Le jeune homme secoua la tête, se fustigeant encore de repenser à tout ce qui s'apparentait à cette personne, ses yeux, son visage, sa voix… tout. Il n'était plus capable de réfléchir correctement, et, ne plus se sentir maître de ses émotions à cause d'une petite sotte pareille, cela l'énervait profondément. Il lui fallait se reprendre, annihiler de son esprit toute pensée la concernant, et la solution était évidente. Cela faisait plusieurs semaines qu'il n'était pas venu lui rendre visiter, occupé par des affaires et dernièrement, tiraillé par ses contradictions. Comme à son habitude, il était passé par la porte de derrière réservée seulement aux filles et à leurs jeunes servantes. Même si le dialecte voulait que « ce qu'il se passait au Yoshiwara demeurait toujours à l'intérieur des murs du Yoshiwara », il ne souhaitait pas être vu, s'y rendant toujours aux heures sombres de la nuit. Naruto ne l'ignorait pas, lui lançant plusieurs fois des plaisanteries salaces en le questionnant sur le nom de ses préférences. Mais il n'en avait aucune. Tout comme il n'avait jamais jeté son dévolu sur une des nombreuses héritières qui lui avaient été présentées par leurs paternels, cherchant à s'approprier la renommée de son nom par un mariage arrangé plutôt que trouver un époux aimant à leurs filles.

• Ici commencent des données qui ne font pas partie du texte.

Lemma move_ended s s' : move s s' -> ended_ok s -> ended_ok s'.
Proof.
  intros Hm He.
  assert (forall ps, only ps s s' -> PEnding ∉ ps -> live s -> ended_ok s') as Hsame.
  { intros ps Ho Hp Hl. pose proof (only_same ps PEnding s s' Ho Hp) as Hs. cbn in Hs. unfold ending in Hs.
    injection Hs as Hst Hc. pose proof (live_code _ He Hl) as Hn. unfold ended_ok. rewrite <- Hc, Hn, <- Hst.
    unfold live, is_terminal in Hl. by destruct (status s). }
  destruct Hm as [| | | | | | | |c Ho Hl Hend Hok|]; try (eapply Hsame; [eassumption|set_solver|done]).
  unfold ending in Hend. injection Hend as Hst Hc. unfold ended_ok. rewrite Hc, Hst. unfold end_ok, arts in Hok.
  split; [done|]. split.
  - intros ->. by apply Hok.
  - intros Hns a Ha. destruct c; try done;
      (destruct Hok as [[= Harts Hi Hg] _]; unfold safest_artifact in *; rewrite Hi, Hg in Ha; rewrite Harts;
       by rewrite Ha).
Qed.

Lemma like_ended s s' : like s s' -> ended_ok s -> ended_ok s'.
Proof.
  intros Hl. pose proof (like_fields _ _ Hl) as (_ & _ & Ha & Hc & Hch). pose proof (like_same PEnding _ _ Hl) as He.
  unfold ending, arts, cancels, ended_ok, safest_artifact in *. cbn in He. unfold ending in He. simplify_eq.
  repeat match goal with H : _ s = _ s' |- _ => rewrite H; clear H end. done.
Qed.

(** *** Success *)

(** Every quality stage's loop runs known stages, itself last, and no other
    quality stage. *)
Definition plans_ok (s : PipelineRunState) : Prop :=
  forall sid loop bound queue, qc s sid -> correction_plan s sid = Some (loop, bound, queue) ->
    Forall (known s) queue /\ exists l, queue = l ++ [sid] /\ Forall (fun x => ~ qc s x) l.

(** The verdicts of a stage's attempts name that stage. *)
Definition named (s : PipelineRunState) : Prop :=
  forall sid i n st x b, atts s sid !! i = Some (n, st, Some (x, b)) -> x = sid.

(** A live run knows its cursor, and has every rejected quality stage ahead. *)
Record ahead (s : PipelineRunState) : Prop := {
  ah_cursor : match current_stage_id s with None => pending_stage_ids s <> [] | Some c => known s c end;
  ah_queue : pending_stage_ids s = [] \/ exists sid loop bound pre,
    qc s sid /\ correction_plan s sid = Some (loop, bound, pre ++ pending_stage_ids s);
  ah_at c : pending_stage_ids s <> [] -> current_stage_id s = Some c -> ~ qc s c;
  ah_rejected sid : qc s sid -> rejected s sid ->
    current_stage_id s = Some sid /\ pending_stage_ids s = [] \/ last (pending_stage_ids s) = Some sid }.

L'amour n'avait pas de place dans la noblesse et lui non plus, d'ailleurs, ne se laissait pas attendrir par des sentiments volatiles. Celle dont il avait obtenu gracieusement les faveurs en avait parfaitement conscience. Jamais il ne chercherait le plaisir de sa compagnie, ni à la satisfaire par de petites attentions.

Des petits pas feutrés retentirent dans le couloir et il tendit l'oreille lorsque l'on frappa sur le battant en bois, un bruit de porte coulissant pour s'ouvrir et se refermer. Il demeura, le regard rivé sur son tantō, sans tourner la tête une seule fois. La jeune oiran, elle, se tenait droite, le souffle court. Son cœur battait douloureusement. La silhouette de l'homme accroupi devant la petite table basse ne lui dévoilait que son dos, les cheveux de jais retombant dans la nuque légèrement dévoilée. Enfin, elle le revoyait enfin. Un client l'avait réclamée à la dernière minute lorsqu'elle apprit de la bouche de sa petite kamuro que quelqu'un l'attendait dans sa chambre. Son palpitant avait effectué un soubresaut dans sa poitrine, priant mille fois et mille fois encore qu'il s'agisse bien de lui. Une autre de ses comparses avait décidé de poursuivre la nuit en sa compagnie, ne souhaitant nullement partager un gain si précieux avec cette peste qui se croyait supérieure aux autres. Cela était parfait et tombait au moment opportun. Puis elle s'était éclipsée de la pièce en saluant une dernière fois le client avant de s'empresser de quémander l'aide de Yasuko pour la rendre plus présentable. Après tout ce temps, elle se devait d'être le plus désirable possible à ses yeux. Mains jointes au niveau de son ventre, Karin s'inclina avec respect.

« Uchiwa-san. »

Aucune réponse. Sa main libre, cependant, se saisit du guinomi vide. La jeune oiran sourit et s'approcha avec lenteur pour s'agenouiller à ses côtés, courbant de nouveau la tête, et attrapa avec délicatesse le tokkuri en porcelaine pour y servir le liquide transparent et odorent. Elle le regarda porter la coupe à ses lèvres, souriante, se délectant de son profil si parfait. La première nuit, elle n'avait pas réalisé quelles seraient les conséquences de cette relation. Jeune et inexpérimentée, son aspect de l'époque était aux antipodes de ce qu'elle était devenue aujourd'hui. L'illustre Uchiwa Sasuke. Un nom qu'elle avait entendu plus d'une fois, susurré par des aînées qui ronronnaient de plaisir en imaginant l'homme qu'il deviendrait avec les années, et elles avaient été récompensées au-delà de leurs espérances. Et elle ne comprit que plus tard, pourquoi il l'avait choisi elle, et pas une autre. Si la raison l'avait révoltée en premier lieu, désormais, elle ne laisserait sa place à aucune autre. Son cœur ne lui appartenait pas, certes, mais sa concupiscence, elle, était sienne. Karin se sentit rougir en pensant à cet instant de volupté qui les unirait tous les deux, cette nuit, lorsqu'elle repensa à un détail bien moins appréciable. A bien y réfléchir, sa longue absence et cet évènement étaient forcément liés. Un sentiment aigre s'empara de son être tandis qu'elle se demanda comment amorcer la discussion. Elle ne pouvait lui faire de scène, il n'y avait pas lieu d'en faire une. Mais si elle pouvait lui soutirer quelques informations… Son sourire s'intensifia, mielleux.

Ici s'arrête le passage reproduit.